───── Records provided
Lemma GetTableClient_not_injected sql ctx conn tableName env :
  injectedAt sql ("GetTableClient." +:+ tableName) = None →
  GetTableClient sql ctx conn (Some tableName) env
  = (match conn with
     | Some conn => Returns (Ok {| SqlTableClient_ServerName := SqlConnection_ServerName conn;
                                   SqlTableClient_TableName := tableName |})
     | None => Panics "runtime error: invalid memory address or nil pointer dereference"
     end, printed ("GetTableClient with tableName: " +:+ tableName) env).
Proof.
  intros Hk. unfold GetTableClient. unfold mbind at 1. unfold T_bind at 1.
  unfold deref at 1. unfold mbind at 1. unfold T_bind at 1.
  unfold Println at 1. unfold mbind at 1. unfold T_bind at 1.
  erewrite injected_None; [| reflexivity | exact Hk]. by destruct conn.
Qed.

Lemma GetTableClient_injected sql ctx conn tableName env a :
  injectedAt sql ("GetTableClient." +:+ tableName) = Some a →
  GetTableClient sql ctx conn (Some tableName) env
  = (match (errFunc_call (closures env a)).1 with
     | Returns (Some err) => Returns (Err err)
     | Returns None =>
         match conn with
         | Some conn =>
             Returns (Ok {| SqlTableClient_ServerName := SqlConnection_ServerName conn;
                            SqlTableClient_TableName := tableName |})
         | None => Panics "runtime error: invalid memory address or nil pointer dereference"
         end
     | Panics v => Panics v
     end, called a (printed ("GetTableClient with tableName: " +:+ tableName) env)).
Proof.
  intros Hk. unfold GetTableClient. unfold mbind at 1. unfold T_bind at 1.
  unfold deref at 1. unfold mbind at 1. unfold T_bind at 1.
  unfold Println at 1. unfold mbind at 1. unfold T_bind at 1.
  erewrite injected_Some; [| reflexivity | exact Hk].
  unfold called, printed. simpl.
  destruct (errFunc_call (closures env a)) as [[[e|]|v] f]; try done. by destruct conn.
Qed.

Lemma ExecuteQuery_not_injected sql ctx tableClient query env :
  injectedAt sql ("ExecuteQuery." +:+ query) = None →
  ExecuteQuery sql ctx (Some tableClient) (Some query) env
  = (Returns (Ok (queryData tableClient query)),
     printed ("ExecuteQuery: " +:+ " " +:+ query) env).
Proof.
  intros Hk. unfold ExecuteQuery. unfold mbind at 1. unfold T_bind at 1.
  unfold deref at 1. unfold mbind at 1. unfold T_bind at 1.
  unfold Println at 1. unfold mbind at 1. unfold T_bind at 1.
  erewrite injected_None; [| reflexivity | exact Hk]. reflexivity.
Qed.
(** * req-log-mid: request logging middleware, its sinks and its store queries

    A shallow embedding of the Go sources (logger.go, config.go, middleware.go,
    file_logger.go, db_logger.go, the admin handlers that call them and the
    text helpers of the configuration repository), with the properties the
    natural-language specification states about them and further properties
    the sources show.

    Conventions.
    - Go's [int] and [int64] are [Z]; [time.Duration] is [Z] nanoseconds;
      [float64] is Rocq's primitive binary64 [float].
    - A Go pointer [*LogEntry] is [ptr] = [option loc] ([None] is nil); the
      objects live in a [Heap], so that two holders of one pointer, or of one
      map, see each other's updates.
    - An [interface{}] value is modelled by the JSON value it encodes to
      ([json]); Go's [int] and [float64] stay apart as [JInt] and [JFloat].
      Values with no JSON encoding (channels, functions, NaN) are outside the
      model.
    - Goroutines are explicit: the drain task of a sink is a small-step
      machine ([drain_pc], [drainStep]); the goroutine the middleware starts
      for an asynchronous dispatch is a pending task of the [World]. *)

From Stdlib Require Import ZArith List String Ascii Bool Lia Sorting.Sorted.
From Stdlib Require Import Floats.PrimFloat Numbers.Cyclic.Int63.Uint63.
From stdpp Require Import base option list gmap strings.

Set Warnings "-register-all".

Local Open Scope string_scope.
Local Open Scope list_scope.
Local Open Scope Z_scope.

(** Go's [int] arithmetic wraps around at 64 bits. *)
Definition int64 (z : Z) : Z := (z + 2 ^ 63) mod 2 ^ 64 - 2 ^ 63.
──────────
───── Records provided
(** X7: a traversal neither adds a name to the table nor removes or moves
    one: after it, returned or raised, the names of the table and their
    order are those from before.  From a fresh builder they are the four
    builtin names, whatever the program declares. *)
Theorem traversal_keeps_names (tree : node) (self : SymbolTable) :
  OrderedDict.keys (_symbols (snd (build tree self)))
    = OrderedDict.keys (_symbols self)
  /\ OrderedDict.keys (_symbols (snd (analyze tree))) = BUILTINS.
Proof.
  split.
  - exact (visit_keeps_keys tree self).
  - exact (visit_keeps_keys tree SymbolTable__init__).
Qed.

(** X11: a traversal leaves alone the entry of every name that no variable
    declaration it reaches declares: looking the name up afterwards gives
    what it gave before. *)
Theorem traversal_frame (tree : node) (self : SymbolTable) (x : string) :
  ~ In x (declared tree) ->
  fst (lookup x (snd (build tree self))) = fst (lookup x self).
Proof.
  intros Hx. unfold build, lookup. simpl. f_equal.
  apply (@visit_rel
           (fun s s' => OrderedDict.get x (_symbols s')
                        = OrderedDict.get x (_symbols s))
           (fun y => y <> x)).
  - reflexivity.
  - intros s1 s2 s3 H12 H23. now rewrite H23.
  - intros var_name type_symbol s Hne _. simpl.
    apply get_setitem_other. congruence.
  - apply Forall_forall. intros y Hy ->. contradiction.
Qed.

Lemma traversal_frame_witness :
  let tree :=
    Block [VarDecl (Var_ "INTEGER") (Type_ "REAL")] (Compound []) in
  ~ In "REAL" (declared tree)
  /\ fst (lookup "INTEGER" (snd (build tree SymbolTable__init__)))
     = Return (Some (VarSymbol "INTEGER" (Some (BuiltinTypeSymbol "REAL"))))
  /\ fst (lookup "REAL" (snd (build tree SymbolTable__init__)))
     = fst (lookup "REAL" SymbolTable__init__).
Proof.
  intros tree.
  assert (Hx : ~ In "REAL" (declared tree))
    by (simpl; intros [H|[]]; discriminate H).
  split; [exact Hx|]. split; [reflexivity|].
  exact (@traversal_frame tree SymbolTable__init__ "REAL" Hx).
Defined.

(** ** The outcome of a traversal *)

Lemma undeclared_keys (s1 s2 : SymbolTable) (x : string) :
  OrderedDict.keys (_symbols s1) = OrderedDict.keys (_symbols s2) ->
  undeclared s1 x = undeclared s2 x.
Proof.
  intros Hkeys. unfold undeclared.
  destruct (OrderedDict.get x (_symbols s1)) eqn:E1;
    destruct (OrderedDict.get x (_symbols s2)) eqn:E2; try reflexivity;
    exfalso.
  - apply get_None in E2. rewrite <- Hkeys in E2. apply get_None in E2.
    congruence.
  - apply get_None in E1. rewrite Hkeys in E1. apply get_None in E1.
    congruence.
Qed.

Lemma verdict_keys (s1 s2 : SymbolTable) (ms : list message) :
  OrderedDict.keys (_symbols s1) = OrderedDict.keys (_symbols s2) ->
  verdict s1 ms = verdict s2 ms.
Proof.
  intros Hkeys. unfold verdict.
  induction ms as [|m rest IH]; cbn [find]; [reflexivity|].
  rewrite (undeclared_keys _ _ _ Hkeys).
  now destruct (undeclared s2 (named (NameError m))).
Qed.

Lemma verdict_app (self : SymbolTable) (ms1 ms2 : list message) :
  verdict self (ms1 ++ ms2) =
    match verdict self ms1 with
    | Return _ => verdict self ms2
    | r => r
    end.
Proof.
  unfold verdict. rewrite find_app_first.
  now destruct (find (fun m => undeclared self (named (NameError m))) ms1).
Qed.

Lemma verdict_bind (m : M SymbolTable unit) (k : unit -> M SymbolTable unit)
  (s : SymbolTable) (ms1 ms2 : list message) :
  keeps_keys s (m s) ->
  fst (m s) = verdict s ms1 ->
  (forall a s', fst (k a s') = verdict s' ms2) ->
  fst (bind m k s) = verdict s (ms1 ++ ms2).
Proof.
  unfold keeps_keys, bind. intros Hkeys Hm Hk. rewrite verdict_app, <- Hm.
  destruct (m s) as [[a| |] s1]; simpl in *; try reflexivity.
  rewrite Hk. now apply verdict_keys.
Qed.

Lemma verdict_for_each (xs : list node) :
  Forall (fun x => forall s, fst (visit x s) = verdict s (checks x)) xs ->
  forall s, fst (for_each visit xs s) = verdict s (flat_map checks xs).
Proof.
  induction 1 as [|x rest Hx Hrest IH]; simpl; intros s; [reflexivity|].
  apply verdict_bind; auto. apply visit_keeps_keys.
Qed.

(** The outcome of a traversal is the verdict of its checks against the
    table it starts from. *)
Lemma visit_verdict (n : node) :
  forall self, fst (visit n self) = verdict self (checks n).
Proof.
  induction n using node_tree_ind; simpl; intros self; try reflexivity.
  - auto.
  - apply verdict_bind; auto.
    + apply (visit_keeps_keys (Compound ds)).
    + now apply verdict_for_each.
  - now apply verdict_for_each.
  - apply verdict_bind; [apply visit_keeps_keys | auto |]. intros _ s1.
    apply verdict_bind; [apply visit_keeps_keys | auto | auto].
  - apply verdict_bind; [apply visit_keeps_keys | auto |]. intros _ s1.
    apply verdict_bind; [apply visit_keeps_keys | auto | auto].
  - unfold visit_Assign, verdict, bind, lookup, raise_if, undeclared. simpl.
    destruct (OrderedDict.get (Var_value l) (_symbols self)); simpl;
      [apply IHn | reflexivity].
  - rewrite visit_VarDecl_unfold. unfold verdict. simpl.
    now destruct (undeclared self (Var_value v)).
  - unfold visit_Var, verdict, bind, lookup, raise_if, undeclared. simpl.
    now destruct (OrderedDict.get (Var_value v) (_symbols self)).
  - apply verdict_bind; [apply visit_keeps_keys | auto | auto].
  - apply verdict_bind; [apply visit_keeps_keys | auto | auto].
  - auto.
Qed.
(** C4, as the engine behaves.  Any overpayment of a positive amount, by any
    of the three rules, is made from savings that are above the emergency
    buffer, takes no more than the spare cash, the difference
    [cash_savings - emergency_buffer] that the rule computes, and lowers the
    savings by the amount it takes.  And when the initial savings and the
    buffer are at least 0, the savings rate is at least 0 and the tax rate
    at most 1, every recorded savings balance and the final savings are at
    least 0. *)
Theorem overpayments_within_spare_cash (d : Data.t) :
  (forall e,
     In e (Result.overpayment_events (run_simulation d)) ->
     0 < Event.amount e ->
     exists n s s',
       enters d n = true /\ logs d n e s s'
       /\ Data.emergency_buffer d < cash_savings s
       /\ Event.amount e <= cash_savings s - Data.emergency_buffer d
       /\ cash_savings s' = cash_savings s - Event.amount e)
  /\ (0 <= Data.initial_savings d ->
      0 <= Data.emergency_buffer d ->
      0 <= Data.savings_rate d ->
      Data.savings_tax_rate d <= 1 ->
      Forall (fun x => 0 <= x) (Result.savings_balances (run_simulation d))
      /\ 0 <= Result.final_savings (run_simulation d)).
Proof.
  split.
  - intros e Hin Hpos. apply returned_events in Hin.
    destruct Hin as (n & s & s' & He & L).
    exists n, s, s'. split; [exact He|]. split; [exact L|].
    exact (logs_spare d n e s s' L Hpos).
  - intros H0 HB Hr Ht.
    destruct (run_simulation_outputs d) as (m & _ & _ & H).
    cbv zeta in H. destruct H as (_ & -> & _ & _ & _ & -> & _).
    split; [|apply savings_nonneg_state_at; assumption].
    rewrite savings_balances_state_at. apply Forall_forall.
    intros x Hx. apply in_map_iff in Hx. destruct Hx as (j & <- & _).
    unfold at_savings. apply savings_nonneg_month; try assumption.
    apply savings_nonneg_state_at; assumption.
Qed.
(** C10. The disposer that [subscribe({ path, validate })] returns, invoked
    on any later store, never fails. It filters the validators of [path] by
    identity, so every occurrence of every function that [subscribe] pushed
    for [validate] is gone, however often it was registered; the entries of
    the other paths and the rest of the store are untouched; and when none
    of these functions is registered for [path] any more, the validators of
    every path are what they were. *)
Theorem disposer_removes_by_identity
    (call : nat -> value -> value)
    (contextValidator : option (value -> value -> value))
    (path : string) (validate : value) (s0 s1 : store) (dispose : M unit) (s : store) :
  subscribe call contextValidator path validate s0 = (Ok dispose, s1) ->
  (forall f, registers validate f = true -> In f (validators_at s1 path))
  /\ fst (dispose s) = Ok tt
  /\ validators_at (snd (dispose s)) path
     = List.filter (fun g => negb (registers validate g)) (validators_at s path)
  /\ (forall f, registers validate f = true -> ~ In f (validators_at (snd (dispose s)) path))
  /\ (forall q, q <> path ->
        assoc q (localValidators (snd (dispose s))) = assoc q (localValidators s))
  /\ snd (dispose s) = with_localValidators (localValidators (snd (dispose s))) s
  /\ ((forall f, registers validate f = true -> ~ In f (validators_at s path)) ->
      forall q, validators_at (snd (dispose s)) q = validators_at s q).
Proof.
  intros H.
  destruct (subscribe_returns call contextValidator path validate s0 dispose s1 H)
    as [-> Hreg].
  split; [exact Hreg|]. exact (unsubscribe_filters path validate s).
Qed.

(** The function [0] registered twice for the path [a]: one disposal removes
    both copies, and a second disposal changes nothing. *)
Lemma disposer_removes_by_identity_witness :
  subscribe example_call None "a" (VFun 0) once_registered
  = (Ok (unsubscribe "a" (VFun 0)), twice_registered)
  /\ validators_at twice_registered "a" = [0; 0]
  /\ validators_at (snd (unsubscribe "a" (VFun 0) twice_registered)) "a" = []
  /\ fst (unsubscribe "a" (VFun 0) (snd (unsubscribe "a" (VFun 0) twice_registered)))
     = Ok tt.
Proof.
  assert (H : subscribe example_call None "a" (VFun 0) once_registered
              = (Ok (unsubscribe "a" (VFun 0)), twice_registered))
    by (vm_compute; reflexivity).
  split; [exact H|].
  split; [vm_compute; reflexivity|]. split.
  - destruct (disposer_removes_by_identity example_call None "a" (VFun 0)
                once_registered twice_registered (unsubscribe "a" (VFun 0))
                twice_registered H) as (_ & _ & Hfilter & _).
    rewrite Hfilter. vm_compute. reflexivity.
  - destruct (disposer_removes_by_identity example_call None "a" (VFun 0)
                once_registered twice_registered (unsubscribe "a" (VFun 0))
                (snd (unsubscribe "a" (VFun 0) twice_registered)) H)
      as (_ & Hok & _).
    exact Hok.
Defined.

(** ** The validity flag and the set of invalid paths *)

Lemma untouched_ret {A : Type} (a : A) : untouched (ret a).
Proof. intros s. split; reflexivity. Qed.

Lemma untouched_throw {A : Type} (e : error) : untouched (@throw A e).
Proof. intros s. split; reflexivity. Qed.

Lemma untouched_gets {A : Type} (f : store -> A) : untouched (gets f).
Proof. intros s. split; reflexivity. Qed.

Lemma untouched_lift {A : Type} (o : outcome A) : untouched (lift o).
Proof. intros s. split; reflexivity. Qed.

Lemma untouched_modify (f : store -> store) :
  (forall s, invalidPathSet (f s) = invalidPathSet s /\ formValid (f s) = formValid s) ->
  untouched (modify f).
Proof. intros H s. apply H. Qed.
──────────
───── Records provided
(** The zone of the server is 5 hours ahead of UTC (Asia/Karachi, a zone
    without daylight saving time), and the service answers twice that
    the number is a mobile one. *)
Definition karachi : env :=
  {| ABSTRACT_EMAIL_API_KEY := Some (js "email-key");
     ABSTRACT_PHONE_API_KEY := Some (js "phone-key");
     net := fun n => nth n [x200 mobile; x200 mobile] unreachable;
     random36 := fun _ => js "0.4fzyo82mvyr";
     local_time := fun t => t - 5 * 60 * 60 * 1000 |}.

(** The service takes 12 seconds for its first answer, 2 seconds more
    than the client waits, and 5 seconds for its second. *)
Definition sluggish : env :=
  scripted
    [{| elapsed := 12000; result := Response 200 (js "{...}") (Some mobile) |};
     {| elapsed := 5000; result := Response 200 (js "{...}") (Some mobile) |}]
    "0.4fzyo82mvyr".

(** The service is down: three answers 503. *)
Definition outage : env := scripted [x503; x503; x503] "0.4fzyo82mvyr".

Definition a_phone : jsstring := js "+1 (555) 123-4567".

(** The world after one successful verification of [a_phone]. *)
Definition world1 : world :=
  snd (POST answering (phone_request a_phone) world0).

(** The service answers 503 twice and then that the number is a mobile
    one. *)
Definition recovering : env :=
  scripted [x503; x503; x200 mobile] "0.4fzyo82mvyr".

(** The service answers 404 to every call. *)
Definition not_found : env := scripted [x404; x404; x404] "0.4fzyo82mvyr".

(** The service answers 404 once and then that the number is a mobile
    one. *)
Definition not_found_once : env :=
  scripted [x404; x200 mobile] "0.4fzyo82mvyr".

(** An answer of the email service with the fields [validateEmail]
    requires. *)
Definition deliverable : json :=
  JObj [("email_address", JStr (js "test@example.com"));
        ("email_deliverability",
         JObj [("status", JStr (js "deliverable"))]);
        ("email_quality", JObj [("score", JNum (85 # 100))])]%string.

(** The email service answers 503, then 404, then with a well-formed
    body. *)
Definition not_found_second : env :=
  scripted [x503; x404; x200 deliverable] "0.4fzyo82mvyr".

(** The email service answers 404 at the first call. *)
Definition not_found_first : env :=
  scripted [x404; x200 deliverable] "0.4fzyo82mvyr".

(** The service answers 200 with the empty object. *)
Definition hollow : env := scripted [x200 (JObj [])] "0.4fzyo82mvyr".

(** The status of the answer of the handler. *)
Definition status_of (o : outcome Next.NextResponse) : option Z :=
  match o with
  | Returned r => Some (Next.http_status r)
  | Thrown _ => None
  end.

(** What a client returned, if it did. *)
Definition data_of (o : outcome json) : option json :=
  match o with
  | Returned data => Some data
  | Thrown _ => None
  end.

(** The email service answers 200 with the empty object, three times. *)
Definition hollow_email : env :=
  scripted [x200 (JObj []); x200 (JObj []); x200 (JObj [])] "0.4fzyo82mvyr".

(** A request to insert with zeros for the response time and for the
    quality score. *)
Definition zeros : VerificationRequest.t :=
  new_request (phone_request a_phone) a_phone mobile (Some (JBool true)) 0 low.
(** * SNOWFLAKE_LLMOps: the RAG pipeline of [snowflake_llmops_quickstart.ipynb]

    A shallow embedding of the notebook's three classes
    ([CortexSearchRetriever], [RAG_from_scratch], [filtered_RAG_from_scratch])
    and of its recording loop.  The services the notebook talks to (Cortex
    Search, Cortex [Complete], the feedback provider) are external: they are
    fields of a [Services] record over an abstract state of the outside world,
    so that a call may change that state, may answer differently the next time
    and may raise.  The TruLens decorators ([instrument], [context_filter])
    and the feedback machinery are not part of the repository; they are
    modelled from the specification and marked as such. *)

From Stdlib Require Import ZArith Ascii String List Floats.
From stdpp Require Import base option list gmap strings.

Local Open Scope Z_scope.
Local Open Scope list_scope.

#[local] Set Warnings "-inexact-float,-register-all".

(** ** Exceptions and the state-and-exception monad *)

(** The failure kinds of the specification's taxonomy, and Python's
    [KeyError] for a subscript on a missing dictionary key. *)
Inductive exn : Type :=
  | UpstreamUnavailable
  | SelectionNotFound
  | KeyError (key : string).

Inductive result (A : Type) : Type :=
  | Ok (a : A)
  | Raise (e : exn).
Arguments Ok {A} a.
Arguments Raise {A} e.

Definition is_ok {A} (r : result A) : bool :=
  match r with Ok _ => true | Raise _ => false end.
──────────
**Activity:** What you give back should be only the lines of the records above, starting at the line with "Definition data_of (o" and ending at the line with "Definition hollow_email : env", restated word for word.

**Answer for the task:**
Definition data_of (o : outcome json) : option json :=
  match o with
  | Returned data => Some data
  | Thrown _ => None
  end.

(** The email service answers 200 with the empty object, three times. *)
Definition hollow_email : env :=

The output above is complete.